To my sorrow he took the whole thing in an absolutely different way from any that I had antic.i.p.ated. He took it terribly to heart. I had entirely forgotten the gist of our conversation before I left him; he had been thinking of nothing else. The thing that I had expected to thrill him to the marrow, that would have done nothing else at any other time, simply harrowed him after what it seemed that I had said three-quarters of an hour before. Whatever I had said was overlaid in my mind, for the moment, by all that I had since seen and heard. But Uvo Delavoye might have been brooding over every syllable.

"You said you wouldn't envy me," he cried, huskily, "if poor old Nettleton fell under the influence in his turn. You spoke as if it was _my_ influence; it isn't, but it may be that I'm a sort of medium for its transmission! Sole agent, eh, Gilly? My G.o.d, that's an awful thought, but you gave it me just now and I sha'n't get shot of it in a hurry! None of these beastly things happened before _I_ came here--I, the legitimate son of this infernal soil!
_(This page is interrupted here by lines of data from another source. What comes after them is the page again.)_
Definition same_arrays (t u : list (ArrowSchema + ArrowArray) * _) : Prop :=
  ∃ schema error l i, (i <= List.length l)%nat ∧ zlen l <= INT64_MAX ∧
    t = ([], stream_after schema l i) ∧ u = ([], vector_after schema error l i).
Lemma vector_simulates : simulates same_arrays fst fst.
Proof.
  split; intros t u (schema & error & l & i & Hi & Hmax & -> & ->).
  - destruct (l !! i) as [a|] eqn:Ha.
    + exists a, ([], stream_after schema l (S i)), ([], vector_after schema error l (S i)).
      split; [|split].
      * cbn. unfold zoom. cbn [snd fst]. by rewrite (get_next_step schema l i a).
      * cbn. unfold zoom. cbn [snd fst]. by rewrite (vector_step schema error l i a).
      * pose proof (lookup_lt_Some _ _ _ Ha). exists schema, error, l, (S i). split; [lia|done].
    + apply lookup_ge_None in Ha. assert (i = List.length l) as -> by lia. eexists ArrayReleased, _, _.
      split; [cbn; unfold zoom; cbn [snd fst]; by rewrite get_next_end|].
      split; [cbn; unfold zoom; cbn [snd fst]; by rewrite vector_end|]. by exists schema, error, l, (List.length l).
  - done.
  - eexists _, _. split; [|split].
    + cbn [naive_release basic_stream]. rewrite release_after by done. reflexivity.
    + reflexivity.
    + cbn. rewrite fmap_app, concat_app.
      assert (∀ j, concat (log_array <$> replicate j ArrayReleased) = []) as Hrep.
      { induction j as [|j IH]; [done|]. by rewrite replicate_S, fmap_cons. }
      rewrite Hrep. cbn. solve_Permutation.
Qed.

(** The stream that [MakeUnique] gives, when there is memory: from then on any number of
    calls give the arrays that the basic stream over the same schema and arrays gives;
    its schema is the same, and so is what is released at the end. *)
Theorem vector_stream_is_basic (schema : ArrowSchema) (l : list ArrowArray) (a : mstate) (k : nat)
    (Hmax : zlen l <= INT64_MAX) :
  match VectorArrayStream_MakeUnique_arrays l (a, ([], schema)) with
  | Done o (a', (log, src)) =>
      log = [] ∧ src = SchemaReleased ∧
      ∃ given t u t' u',
        naive_times k (([], stream_after schema l 0) : list (ArrowSchema + ArrowArray) * ArrowArrayStream) = Ok given t ∧
        naive_times k (([], o) : list (ArrowSchema + ArrowArray) * object_stream) = Ok given u ∧
        (∀ s, naive_get_schema t s = naive_get_schema u s) ∧
        naive_release t = Ok tt t' ∧ naive_release u = Ok tt u' ∧ t'.1 ≡ₚ u'.1
  | Throw x (a', (log, src)) => x = bad_alloc ∧ log = concat (log_array <$> l) ∧ src = schema
  | Return _ _ | Undefined => False
  end.
Proof.
  unfold VectorArrayStream_MakeUnique_arrays, cnew, ArrowMalloc. destruct (malloc_step _ a) as [[] a']; [|done].
  split; [done|]. split; [done|].
  destruct (simulates_times same_arrays fst fst k vector_simulates ([], stream_after schema l 0)
    ([], vector_after schema [] l 0)) as (given & t & u & Ht & Hu & Hsim).
  { exists schema, [], l, 0%nat. split; [lia|done]. }
  destruct (sim_release _ _ _ vector_simulates t u Hsim) as (t' & u' & Hrt & Hru & Hp).
  exists given, t, u, t', u'. split; [done|]. split; [by rewrite <-Hu; unfold vector_after; cbn; rewrite drop_0|].
  split; [by intros s; rewrite (sim_schema _ _ _ vector_simulates t u Hsim)|done].
Qed.
(** The empty stream has the schema and no array. *)
Theorem empty_stream_is_empty (schema : ArrowSchema) (a : mstate) (k : nat) :
  match EmptyArrayStream_MakeUnique (a, schema) with
  | Done o (a', src) =>
      src = SchemaReleased ∧
      naive_times k (([], o) : list (ArrowSchema + ArrowArray) * object_stream) = Ok (replicate k ArrayReleased) ([], o) ∧
      naive_release (([], o) : list (ArrowSchema + ArrowArray) * object_stream) = Ok tt (log_schema schema, ObjectStreamReleased)
  | Throw x (a', src) => x = bad_alloc ∧ src = schema
  | Return _ _ | Undefined => False
  end.
Proof.
  unfold EmptyArrayStream_MakeUnique, cnew, ArrowMalloc, cbind. destruct (malloc_step _ a) as [[] a']; [|done].
  split; [done|]. split; [|done]. induction k as [|k IH]; [done|]. cbn [naive_times]. cbn in IH |- *. by rewrite IH.
Qed.
End same_arrays.

(** The stream of the library and the vector stream with three arrays, both asked four
    times, over a device. *)
Example device_over_vector :
  let a n := ArrayLive (MkArray n 0 0 0 0 [] None None None) in
  let o := vector_after SchemaReleased [] [a 1; a 2; a 3] 0 in
  match @device_times malloc_budget _ (@object_naive_stream malloc_budget) 4
          (DeviceStreamLive 1 (@ArrowDeviceInitCpu (libc_limited 0)) ([], o)) device_array_zero with
  | Ok l _ => held_array <$> l
  | _ => []
  end = [a 1; a 2; a 3; ArrayReleased].
Proof. reflexivity. Qed.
I'm the lightning-conductor, I'm the middleman in every deal!"

"My dear Uvo, we've no time for all that," I said. He had started up in bed, painfully excited and distressed, and I began to fear that I might have my work cut out to keep him there. "We agreed to differ about that long ago," I reminded him.

"It's only another way of putting what you said just now," he answered.

"You said you did believe in my power of infecting another fellow with my ideas; you spoke of my responsibility if the other fellow put them into practice; and now he's done this hideous thing, had done it even when we were talking!"